David Giffels is an author and journalist from Akron, Ohio, whose most recent book, All the Way Home: Building a Family in a Falling-down House, has received widespread acclaim, from the New York Times, which described it as “sweet and funny” to the Los Angeles Times, which called it “a truly wonderful book” to Oprah’s O at Home magazine, where it topped the “Fantastic Summer Reads” list. The memoir, about his coming of age as a father in a ramshackle mansion, is published by William Morrow/
HarperCollins.

Giffels, a longtime Akron Beacon Journal columnist and former writer for the MTV series Beavis and Butt-Head, has recently joined the creative writing faculty at the University of Akron, where he will begin teaching in fall 2009.

Giffels is the co-author of two other books: the rock biography Are We Not Men? We Are Devo! (SAF Publishing, 2003), and Wheels of Fortune: The Story of Rubber in Akron, a 1998 history of his hometown that is the best-selling title in University of Akron Press history.

His essays appear in The American Midwest: An Interpretive Encyclopedia (Indiana University Press, 2006), The Appalachians: America’s First and Last Frontier (Random House, 2004) and as the introduction to the West Point Market Cookbook (University of Akron Press, 2008). His writing has appeared in the New York Times Magazine, Redbook, This Old House Magazine and many other publications.

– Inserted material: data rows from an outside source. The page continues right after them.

(** * Digests *)

Definition one_made : list Op := [OCreate (named "b" []) (project "y") None 5].
#[local] Abbreviation origin_store := (perform_all convoys 4 "ns" one_made store_default).
Definition no_proof : PartitionDigest := mkPartition EmptyString EmptyString EmptyString None EmptyString EmptyString None None None.
Definition reported (query : DigestQuery) (s : ResourceStore) : PartitionDigest := match digest_in convoys "root" None "ns" query s with Ok d => d | Err _ => no_proof end.
Lemma one_version n v (m : gmap string string) : m = {[ "b" := "1" ]} -> m !! n = Some v -> n = "b" /\ v = "1".
Proof. intros ->. rewrite lookup_singleton_Some. intros [<- <-]. done. Qed.
Lemma one_fits (m : gmap string string) : m = {[ "b" := "1" ]} -> map_fits m.
Proof. intros Hm n v Hv. destruct (one_version n v m Hm Hv) as [-> ->]. split; vm_compute; split; discriminate. Qed.
Lemma confirmed_replica_witness : exists st', confirm_replica_digest convoys "root" "ns" (reported Root origin_store) (mkCursor "0" None) told_state = (Done tt, st') /\
  versions_of (pt_objects (partition_of st' ("root", store_key convoys "ns"))) = versions_of (rs_objects origin_store) /\
  replica_cursor convoys "root" "ns" st' = Some (mkCursor (version_text (current_version origin_store)) None).
Proof.
  assert (versions_of (pt_objects (partition_of told_state ("root", store_key convoys "ns"))) = {[ "b" := "1" ]}) as H1 by (vm_compute; reflexivity).
  assert (versions_of (rs_objects origin_store) = {[ "b" := "1" ]}) as H2 by (vm_compute; reflexivity).
  assert (di_hashes (pt_digest (partition_of told_state ("root", store_key convoys "ns"))) = di_hashes (rs_digest origin_store)) as H3 by (vm_compute; reflexivity).
  assert (digest_in convoys "root" None "ns" Root origin_store = Ok (reported Root origin_store)) as H4 by (vm_compute; reflexivity).
  assert ((confirm_replica_digest convoys "root" "ns" (reported Root origin_store) (mkCursor "0" None) told_state).1 = Done tt) as H5 by (vm_compute; reflexivity).
  destruct (confirm_replica_digest convoys "root" "ns" (reported Root origin_store) (mkCursor "0" None) told_state) as [r st'] eqn:H6. cbn in H5. subst r.
  exists st'. split; [reflexivity|]. apply (confirmed_replica convoys "root" "ns" 4 one_made None (reported Root origin_store) (mkCursor "0" None) 0 told st');
    [lia|exact told_admissible|exact H4|exact H6| | | |by apply one_fits|by apply one_fits| |].
  - repeat constructor; vm_compute; discriminate.
  - vm_compute. split; discriminate.
  - vm_compute. split; discriminate.
  - intros _. exact (f_equal (root_bytes (rk_paths convoys) "root" "ns" None) H3).
  - intros bucket _. exact (f_equal (fun m => leaf_bytes (map_iter (bucket_of m bucket))) (eq_trans H1 (eq_sym H2))).
Defined.

Definition snapshot_items : list ResourceObject := [convoy_at "b" "1"].
Lemma digest_snapshot_complete_witness : let d := reported Root origin_store in
  digest_snapshot (decode_object convoys) ro_metadata (rk_paths convoys) (reported (Snapshot (pd_root d) 48) origin_store)
    (partition_digest (rk_paths convoys) "root" "ns" None "1" (di_hashes (rs_digest origin_store))) 48 = Ok (snapshot_items, "1", None) /\
  forall name v, (name, v) ∈ entry ro_metadata <$> snapshot_items <-> versions_of (rs_objects origin_store) !! name = Some v /\ digest_bucket name = 48%nat.
Proof.
  intros d. assert (versions_of (rs_objects origin_store) = {[ "b" := "1" ]}) as H2 by (vm_compute; reflexivity).
  assert (digest_snapshot (decode_object convoys) ro_metadata (rk_paths convoys) (reported (Snapshot (pd_root d) 48) origin_store)
    (partition_digest (rk_paths convoys) "root" "ns" None "1" (di_hashes (rs_digest origin_store))) 48 = Ok (snapshot_items, "1", None)) as H1 by (vm_compute; reflexivity).
  split; [exact H1|]. refine (proj2 (digest_snapshot_complete (decode_object convoys) ro_metadata (rk_paths convoys) "root" "ns" None "1" (versions_of (rs_objects origin_store)) (rs_digest origin_store)
    (reported (Snapshot (pd_root d) 48) origin_store) 48 snapshot_items ("1", None) _ _ H1 _ _ _)).
  - exact (so_digest _ _ _ (reachable_ok convoys 4 "ns" ltac:(lia) one_made)).
  - vm_compute. repeat constructor.
  - by apply one_fits.
  - repeat constructor; vm_compute; discriminate.
  - intros _. rewrite H2. vm_compute. reflexivity.
Defined.
(* ===== verification/MemQueryExact.v ===== *)
(** What a declared query answers: the rows of every source it may see whose
    fields are as it asks, semijoins read over every source too. *)

From Stdlib Require Import Ascii.
From S2P Require Import Text Encoding Address Names.
From S2P Require Import Prelude Ordered Schema Effects Kinds Inverted MessageIndex QueryIndex Digest MemStore MemInv MemReplica MemConverge MemReplace MemReplicas MemQuery.
#[local] Open Scope Z_scope.

(** * Checks *)

Lemma each_Ok {E A} (f : A -> result E unit) l : each f l = Ok tt <-> forall x, x ∈ l -> f x = Ok tt.
Proof.
  induction l as [|y l IH]; cbn; [set_solver|]. destruct (f y) as [[]|e] eqn:Hy; cbn.
  - rewrite IH. set_solver.
  - split; [done|]. intros H. rewrite (H y) in Hy by set_solver. done.
Qed.
Lemma collect_each {E A B} (f : A -> result E B) (P : A -> B -> Prop) l : (forall x, x ∈ l -> exists y, f x = Ok y /\ P x y) -> exists ys, collect f l = Ok ys /\ Forall2 P l ys.
Proof.
  induction l as [|x l IH]; intros Hl; cbn; [by exists []|]. destruct (Hl x) as (y & -> & Hy); [by left|]. destruct IH as (ys & -> & Hys); [intros z Hz; apply Hl; by right|].
  exists (y :: ys). by split; [|constructor].
Qed.
Lemma collect_Err {E A B} (f : A -> result E B) l e : collect f l = Err e -> exists x, x ∈ l /\ f x = Err e.
Proof.
  induction l as [|x l IH]; cbn; [done|]. destruct (f x) as [y|e'] eqn:Hx; cbn; [|intros [= ->]; exists x; set_solver].
  destruct (collect f l) as [ys|e']; cbn; [done|]. intros [= ->]. destruct (IH eq_refl) as (z & Hz & He). exists z. set_solver.
Qed.
(** A query is made of maps: each has a key once. *)
Fixpoint keyed_once (q : StoreQuery) : bool :=
  match q with
  | mkQuery _ _ field_values _ _ matches _ _ any_of _ _ _ _ _ _ _ _ =>
      bool_decide (NoDup field_values.*1) && bool_decide (NoDup matches.*1) && forallb (fun m => keyed_once m.2.2) matches &&
      match any_of with Some qs => forallb keyed_once qs | None => true end
  end.
Lemma keyed_once_inv q : keyed_once q = true -> NoDup (sq_field_values q).*1 /\ NoDup (sq_field_matches_query q).*1 /\
  (forall m, m ∈ sq_field_matches_query q -> keyed_once m.2.2 = true) /\ (forall qs sub, sq_any_of q = Some qs -> sub ∈ qs -> keyed_once sub = true).
Proof.
  destruct q as [l f fv fp mf ms me o any p lp all m ir ro sh su]. cbn. rewrite !andb_true_iff, !bool_decide_eq_true. intros [[[H1 H2] H3] H4].
  rewrite forallb_elem in H3. split_and!; [done|done|done|]. intros qs sub -> Hin. rewrite forallb_elem in H4. auto.
Qed.
(* ===== verification/Merge.v ===== *)
(** Definitions merged from every author's copy
    ([crates/flotilla-store/src/definition.rs]): causal dots and contexts, the
    fields that are causally maximal, their conflicts, and what an apply, a
    delete and a metadata update write. *)

From Stdlib Require Import Ascii.
From S2P Require Import Text Encoding Address Names.
From S2P Require Import Prelude Ordered Schema Effects Kinds Inverted MessageIndex QueryIndex Digest MemStore MemReplica.
#[local] Open Scope Z_scope.

(** * Causal metadata *)

Inductive WriterRole : Type := Operator | ReconcileLoop | Actuator.
#[export] Instance WriterRole_eq_dec : EqDecision WriterRole.
Proof. solve_decision. Defined.
Record WriterIdentity : Type := mkWriter { wi_role : WriterRole; wi_source : option string; wi_store_authority : option NodeId }.
#[export] Instance WriterIdentity_eq_dec : EqDecision WriterIdentity.
Proof. solve_decision. Defined.
Definition with_source (w : WriterIdentity) (source : string) : WriterIdentity := mkWriter (wi_role w) (Some source) (wi_store_authority w).
Definition operator : WriterIdentity := mkWriter Operator None None.

Record CausalDot : Type := mkDot { cd_author_root : NodeId; cd_author_counter : Z }.
#[export] Instance CausalDot_eq_dec : EqDecision CausalDot.
Proof. solve_decision. Defined.
(** The derived order: the root, then the counter. *)
Definition dot_pair (d : CausalDot) : string * Z := (cd_author_root d, cd_author_counter d).
Definition dot_le (a b : CausalDot) : bool := bool_decide (ord_le (dot_pair a) (dot_pair b)).

Record FieldMergeMetadata : Type := mkFieldMerge {
  fm_dot : CausalDot;
  fm_seen : gmap NodeId Z;
  fm_written_at : Timestamp;
  fm_writer : option WriterIdentity;
}.
#[export] Instance FieldMergeMetadata_eq_dec : EqDecision FieldMergeMetadata.
Proof. solve_decision. Defined.

Section metadata.
Context {JS : Json}.
Record MergeConflictSibling : Type := mkSibling { ms_value : JValue; ms_dot : CausalDot; ms_written_at : Timestamp }.
#[export] Instance MergeConflictSibling_eq_dec : EqDecision MergeConflictSibling.
Proof. solve_decision. Defined.
Record MergeMetadata : Type := mkMerge {
  mm_fields : gmap string FieldMergeMetadata;
  mm_seen : gmap NodeId Z;
  mm_conflicts : gmap string (list MergeConflictSibling);
}.
#[export] Instance MergeMetadata_eq_dec : EqDecision MergeMetadata.
Proof. solve_decision. Defined.
#[export] Instance definitions_carried : Carried := {| Kinds.WriterIdentity := WriterIdentity; Kinds.MergeMetadata := MergeMetadata |}.
End metadata.

Definition no_merge {JS : Json} : MergeMetadata := mkMerge ∅ ∅ ∅.
Definition DELETION_FIELD : string := "$deleted".
Lemma placed_recorded : all_recorded ws.*1 sources.
Proof. intros s' Hs'. destruct (Hpl s' Hs') as [i Hi]. destruct (Hws i _ Hi) as [(m & Hm & _) _]. by exists m. Qed.
Lemma said_here s' path c : s' ∈ sources -> said s' path c <-> says (sr_object s') path = Some c.
Proof. intros Hs'. destruct (placed_recorded s' Hs') as [m Hm]. by apply (said_says ws.*1 s' m). Qed.
(** Another source says the same as the newest, or what was written before. *)
Lemma said_before s' path c c' : path_here path -> s' ∈ sources -> says (sr_object s) path = Some c -> says (sr_object s') path = Some c' ->
  exists j j', written ws c j /\ written ws c' j' /\ (c' = c \/ (j' < j)%nat).
Proof.
  intros Hpath Hs' Hc Hc'. pose proof (says_is_path _ _ _ Hc') as Hpath'. destruct (Hpl s' Hs') as [i Hi]. pose proof (Hmax s' i Hs' Hi) as Hle. destruct (Hws I _ HI) as [_ HA], (Hws i _ Hi) as [_ HB].
  destruct (HA path Hpath) as (c1 & j & Hj & Hj1 & Hj2). destruct (HB path Hpath') as (c2 & j' & Hj' & Hj1' & Hj2').
  pose proof (Hj2 I _ ltac:(lia) HI) as H1. cbn in H1. rewrite Hc in H1. injection H1 as <-. pose proof (Hj2' i _ ltac:(lia) Hi) as H2. cbn in H2. rewrite Hc' in H2. injection H2 as <-.
  exists j, j'. split_and!; [done|done|]. destruct (decide (j <= i)%nat) as [Hji|Hji]; [left|right; lia]. pose proof (Hj2 i _ ltac:(lia) Hi) as H3. cbn in H3. rewrite Hc' in H3. by injection H3.
Qed.
Lemma newest_shown path c : path_here path -> says (sr_object s) path = Some c -> forall c', shows sources path c' <-> c' = c.
Proof.
  intros Hpath Hc. assert (forall s' c', s' ∈ sources -> said s' path c' -> overwrites c' c = false /\ (c' <> c -> overwrites c c' = true)) as Hover.
  { intros s' c' Hs' Hc'. rewrite (said_here s' path c' Hs') in Hc'. destruct (said_before s' path c c' Hpath Hs' Hc Hc') as (j & j' & [Hj He] & [Hj' He'] & Hor). unfold overwrites, candidate_dot. split.
    - apply andb_false_iff. destruct Hor as [->|Hlt]; [left; apply bool_decide_eq_false; intros Hn; by apply Hn|right]. destruct (covers _ _) eqn:Hcov; [|done]. pose proof (covers_earlier _ _ _ j' j Hj' Hj Hcov). lia.
    - intros Hne. destruct Hor as [Heq|Hlt]; [done|]. apply andb_true_iff. split; [apply bool_decide_eq_true; intros Heq; pose proof (dots_apart _ _ _ j j' Hj Hj' Heq); lia|].
      destruct Hj' as (H1 & H2 & _). by apply (exact_covers _ _ j _ He j'). }
  intros c'. split.
  - intros [(s' & Hs' & Hc') Hm]. destruct (decide (candidate_dot c' = candidate_dot c)) as [Hd|Hd].
    + rewrite (said_here s' path c' Hs') in Hc'. destruct (said_before s' path c c' Hpath Hs' Hc Hc') as (j & j' & [Hj _] & [Hj' _] & [->|Hlt]); [done|].
      pose proof (dots_apart _ _ _ j j' Hj Hj' (eq_sym Hd)). lia.
    + exfalso. destruct (Hover s' c' Hs' Hc') as [_ Ho]. rewrite (Hm s c Hs) in Ho; [|by apply said_here]. assert (c' <> c) as Hne by congruence. by specialize (Ho Hne).
  - intros ->. split; [exists s; split; [done|by apply said_here]|]. intros s' other Hs' Ho. by apply (Hover s' other Hs').
Qed.
Lemma newest_context : exact (causal_context sources) (take (S I) ws.*1).
Proof.
  intros r. destruct (Hws I _ HI) as [(m & (Hm & _) & He & _) _]. cbn in Hm.
  assert (forall n, causal_context sources !! r = Some n -> 1 <= n <= count r (take (S I) ws.*1)) as Hup.
  { intros n Hn. apply context_from in Hn as (s' & Hs' & Hf). destruct (Hpl s' Hs') as [i Hi]. pose proof (Hmax s' i Hs' Hi) as Hle. destruct (Hws i _ Hi) as [(m' & (Hm' & Hw' & H3 & _) & He' & Hpaths) Hset]. cbn in Hm'.
    pose proof (count_take r (S i) (S I) ws.*1 ltac:(lia)). unfold source_facts in Hf. rewrite Hm' in Hf. apply elem_of_app in Hf as [Hf%elem_of_map_iter|(md & Heq & Hmd)%list_elem_of_fmap].
    - specialize (He' r). rewrite Hf in He'. case_decide; [done|]. injection He' as ->. pose proof (count_nonneg r (take (S i) ws.*1)). lia.
    - apply list_elem_of_fmap in Hmd as ([p md'] & -> & Hp%elem_of_map_iter). cbn in *. destruct (H3 p md' Hp) as [j Hj]. unfold dot_fact in Heq. injection Heq as -> ->.
      pose proof (stamped_counter _ _ _ Hj) as Hge. split; [lia|]. destruct (Hset p (Hpaths p ltac:(by exists md'))) as (c & j' & [Hj' _] & Hle' & Hc). specialize (Hc i _ ltac:(lia) Hi). cbn in Hc.
      unfold says in Hc. rewrite Hm' in Hc. cbn in Hc. rewrite Hp in Hc. cbn in Hc. destruct (value_at _ p); [|done]. injection Hc as <-. destruct Hj' as (_ & Hcnt & _). cbn in Hcnt. rewrite Hcnt.
      apply count_take. lia. }
  destruct (decide (count r (take (S I) ws.*1) = 0)) as [H0|H0].
  - destruct (causal_context sources !! r) as [n|] eqn:Hn; [|done]. pose proof (Hup n eq_refl). lia.
  - pose proof (He r) as Her. rewrite decide_False in Her by done. destruct (context_fact sources s r (count r (take (S I) ws.*1)) Hs) as (n & Hn & Hle).
    + unfold source_facts. rewrite Hm. apply elem_of_app. left. by apply elem_of_map_iter.
    + pose proof (Hup n Hn). rewrite Hn. f_equal. lia.
Qed.
(** [updateCartQuantity] deletes one line, [removeFromCart] every line for
    the pair: they leave the same cart when the pair has one line at most. *)
Lemma updateCartQuantity_removes_the_only_line (s : State) (productId : JS.id_arg)
    (size : string) (n : Z) (cart : Cart) :
  persisted_cart s = Return cart ->
  at_most_one_line_for (JS.parseInt productId) size cart -> n <= 0 ->
  exists s1 s2 cart',
    updateCartQuantity productId size (JS.Int n) s = (Return tt, s1) /\
    removeFromCart productId size s = (Return tt, s2) /\
    persisted_cart s1 = Return cart' /\
    persisted_cart s2 = Return cart' /\
    cart' = filter (fun item => ~ line_for (JS.parseInt productId) size item) cart.
Proof.
  intros H Huniq Hn.
  pose proof (persisted_cart_round_trips _ _ H) as Hnan.
  destruct (updateCartQuantity_run productId size (JS.Int n) s cart H) as (s1 & Hrun1 & Hs1).
  destruct (removeFromCart_run productId size s cart H) as (s2 & Hrun2 & Hs2).
  exists s1, s2, (List.filter (fun item => negb (for_product (JS.parseInt productId) size item)) cart).
  split; [exact Hrun1|]. split; [exact Hrun2|].
  split; [|split; [|apply filter_line_for]].
  - destruct (JS.findIndex _ cart) as [i|] eqn:Hfind.
    + apply findIndex_Some in Hfind as (pre & item & post & -> & <- & Hitem & Hpre).
      apply for_product_line_for in Hitem.
      replace (JS.gt (JS.Int n) (JS.Int 0)) with false in Hs1
        by (symmetry; cbn; now apply Z.ltb_ge).
      rewrite splice1_middle in Hs1.
      rewrite filter_removes_the_line; auto.
      * apply (saved_persisted _ _ _ Hs1). now apply round_trips_middle with item.
      * now apply at_most_one_only with item.
    + rewrite filter_nothing.
      * rewrite <- H. apply persisted_cart_ext, Hs1.
      * intros y Hy. apply negb_true_iff. now apply (findIndex_None _ _ Hfind).
  - apply (saved_persisted _ _ _ Hs2), round_trips_filter, Hnan.
Qed.
(** * entrypoint_github_actions_audit.py: a shallow embedding

    The script reads its configuration from the environment, runs the
    42Crunch audit binary, converts every audit report to SARIF, optionally
    uploads each SARIF file, optionally enforces the security gate and
    optionally merges the SARIF files.

    Conventions of the embedding.
    - A Python [str] is a [string]; its characters are read as the code
      points U+0000..U+00FF.  A Python [bytes] is a [string] too, one
      character for each byte; [bytes.decode] is the world's, and it has no
      answer for bytes that are not UTF-8.  [None] is [None] of an [option].
    - Everything outside the script (subprocesses, the file system, the
      network, [uuid], [json], [gzip], [base64], the codec) is a field of a [world]
      record; the answers of the stateful ones depend on a world state that
      every call may change.
    - A computation is a function from the world state to an outcome, the
      next world state and the events it emitted; [SystemExit] and the
      other exceptions are outcomes of their own.
    - Every call of the logger is an event, whatever the level the logger
      was set up with: the message is built before the logger sees it.

    Embedded: [RunningConfiguration], [extract_audit_log_text],
    [get_running_configuration], [display_header], [execute],
    [is_security_issues_found], [upload_sarif], [get_binary_path],
    [discovery_run] and [main]. *)

From Stdlib Require Import String Ascii List ZArith Lia Bool DecimalString.
Import ListNotations.
(** * topo_order_commits: a shallow embedding and its verified properties

    The program reads the branch heads of a git repository, loads the commit
    graph from the loose object store, sorts it topologically and prints it.
    This file embeds [topo_order_commits.py] function by function and proves
    properties of the embedding.

    Conventions.
    - A Python [str] is a list of code points ([pystr]); [bytes] is a list of
      [byte].
    - A Python [list] is a Rocq list in the same order: [append] adds at the
      end and [pop()] removes the last element.
    - A Python [dict] is an association list in insertion order.
    - A Python [set] that is only tested for membership or emptiness is a
      [gset]; a set that is iterated ([CommitNode.children]) is the list of its
      elements in insertion order, and iterating it goes through the order
      chosen by the interpreter for this run ([SetOrder]).
    - The file system is what the calls of the program meet: the [.git]
      entry of the working directory and of each ancestor, the outcome of
      the traversal of [refs/heads], the text of the reference files, and
      what the open of an object path reads or how it fails. The working
      directory exists, every reference file is read as text, and standard
      output takes what is written: the errors of [Path.cwd], of [is_file],
      of the open and the decoding of a reference file and of
      [sys.stdout.write] are outside the model. *)

From Stdlib Require Import Strings.String Strings.Ascii Strings.Byte NArith.
From stdpp Require Import gmap list sorting.

Abbreviation pystr := (list N).

(** String literals of the source, as code points. *)
Definition py (s : string) : pystr := map N_of_ascii (list_ascii_of_string s).

Definition NL : pystr := [10%N].

(** [' '.join(l)] and friends. *)
Fixpoint join (sep : pystr) (l : list pystr) : pystr :=
  match l with
  | [] => []
  | [x] => x
  | x :: r => x ++ sep ++ join sep r
  end.

(** [l.pop()]: the last element and the list without it. *)
Definition pop {A} (l : list A) : option (A * list A) :=
  match reverse l with
  | [] => None
  | x :: r => Some (x, reverse r)
  end.
Lemma Allows_at_last_update (j : nat) : forall (tb : TokenBucket) (b : Z),
  finite_nonneg_float (rate tb) ->
  holds_int (Z.of_nat j) (Prim2SF (tokens tb)) ->
  holds_int b (Prim2SF (float64_of_int (burst tb))) ->
  Z.of_nat j <= b <= 2 ^ 53 ->
  fst (Allows (repeat (lastUpdate tb) (S j)) tb) = repeat true j ++ [false].
Proof.
  induction j as [|j IH]; intros tb b Hrate Hk Hb Hr.
  - cbn [repeat]. rewrite Allows_cons. cbn [Allows fst app]. f_equal.
    pose proof (refilled_at_last_update tb 0 b Hrate Hk Hb ltac:(lia)) as Hre.
    unfold Allow. change (min _ _) with (refilled (lastUpdate tb) tb).
    assert (E : (1 <=? refilled (lastUpdate tb) tb)%float = false).
    { rewrite FloatAxioms.leb_spec, Prim2SF_one, Hre.
      rewrite (holds_int_leb_one 0) by auto using Prim2SF_valid. reflexivity. }
    rewrite E. reflexivity.
  - change (repeat (lastUpdate tb) (S (S j)))
      with (lastUpdate tb :: repeat (lastUpdate tb) (S j)).
    rewrite Allows_cons. cbn [fst].
    pose proof (refilled_at_last_update tb (Z.of_nat (S j)) b Hrate Hk Hb ltac:(lia)) as Hre.
    assert (E : (1 <=? refilled (lastUpdate tb) tb)%float = true).
    { rewrite FloatAxioms.leb_spec, Prim2SF_one, Hre.
      rewrite (holds_int_leb_one (Z.of_nat (S j))) by auto using Prim2SF_valid.
      apply Z.leb_le. lia. }
    assert (HA : Allow (lastUpdate tb) tb =
                 (true, mkTokenBucket (rate tb) (burst tb)
                          (refilled (lastUpdate tb) tb - 1)%float (lastUpdate tb))).
    { unfold Allow. change (min _ _) with (refilled (lastUpdate tb) tb).
      rewrite E. reflexivity. }
    rewrite HA. cbn [fst snd].
    set (tb1 := mkTokenBucket (rate tb) (burst tb)
                  (refilled (lastUpdate tb) tb - 1)%float (lastUpdate tb)).
    change (repeat true (S j) ++ [false]) with (true :: (repeat true j ++ [false])).
    f_equal.
    change (lastUpdate tb) with (lastUpdate tb1).
    apply (IH tb1 b).
    + exact Hrate.
    + cbn [tb1 tokens].
      rewrite FloatAxioms.sub_spec, Prim2SF_one, Hre.
      replace (Z.of_nat j) with (Z.of_nat (S j) - 1) by lia.
      apply holds_int_sub_one; [exact Hk|lia].
    + exact Hb.
    + lia.
Qed.
(** Lines 272-292: the runs of one row; [offset] is a [uint32]. *)
Fixpoint BlitImages_row (fuel : nat) (this : ImageData8bpp.t)
  (recoloured : Z -> Z) (ypos : Z) (offset xpos src_base : Z) (mem : screen)
  : outcome screen :=
  match fuel with
  | O => OutOfFuel
  | S fuel =>
      rel_off <- read (ImageData8bpp.data this) offset ;;
      count <- read (ImageData8bpp.data this) (uint32 (offset + 1)) ;;
      let pixels := uint32 (offset + 2) in
      let offset := uint32 (offset + (2 + count)) in
      let xpos := int32 (xpos + Z.land rel_off 127) in
      let src_base := src_base + Z.land rel_off 127 in
      ' (xpos, src_base, mem) <-
        BlitImages_pixels (Z.to_nat count) this recoloured pixels xpos ypos
          src_base mem ;;
      if negb (Z.land rel_off 128 =? 0) then Ok mem
      else BlitImages_row fuel this recoloured ypos offset xpos src_base mem
  end.

(** Lines 267-296: the rows [yoff], [yoff + 1], ... of the image, [n] of
    them. *)
Fixpoint BlitImages_rows (n : nat) (this : ImageData8bpp.t)
  (recoloured : Z -> Z) (x_base : Z) (yoff line_base ypos : Z) (mem : screen)
  : outcome screen :=
  match n with
  | O => Ok mem
  | S n =>
      offset <- read (ImageData8bpp.table this) yoff ;;
      mem <- (if negb (offset =? INVALID_JUMP)
              then BlitImages_row (S (List.length (ImageData8bpp.data this)))
                     this recoloured ypos offset x_base line_base mem
              else Ok mem) ;;
      BlitImages_rows n this recoloured x_base (yoff + 1)
        (line_base + ClippedRectangle.pitch cr) (int32 (ypos + 1)) mem
  end.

He is a contributing commentator and essayist on National Public Radio station WKSU. In an 18-year journalism career, he has received dozens of awards, including the 2006 national award for commentary from the American Association of Sunday and Feature Editors and a 2008 general excellence award from the National Society of Newspaper Columnists. In 2009, he was honored as Best News Writer in Ohio by the Associated Press. He has been nominated six times for the Pulitzer Prize.

Giffels has bachelor’s degrees in English and mass media and a master’s degree in English/creative writing from the University of Akron. He writes in the former servant’s quarters of a semi-rehabilitated Tudor Revival home in Akron, where he lives with his wife, two children, and a large but uncounted number of bats.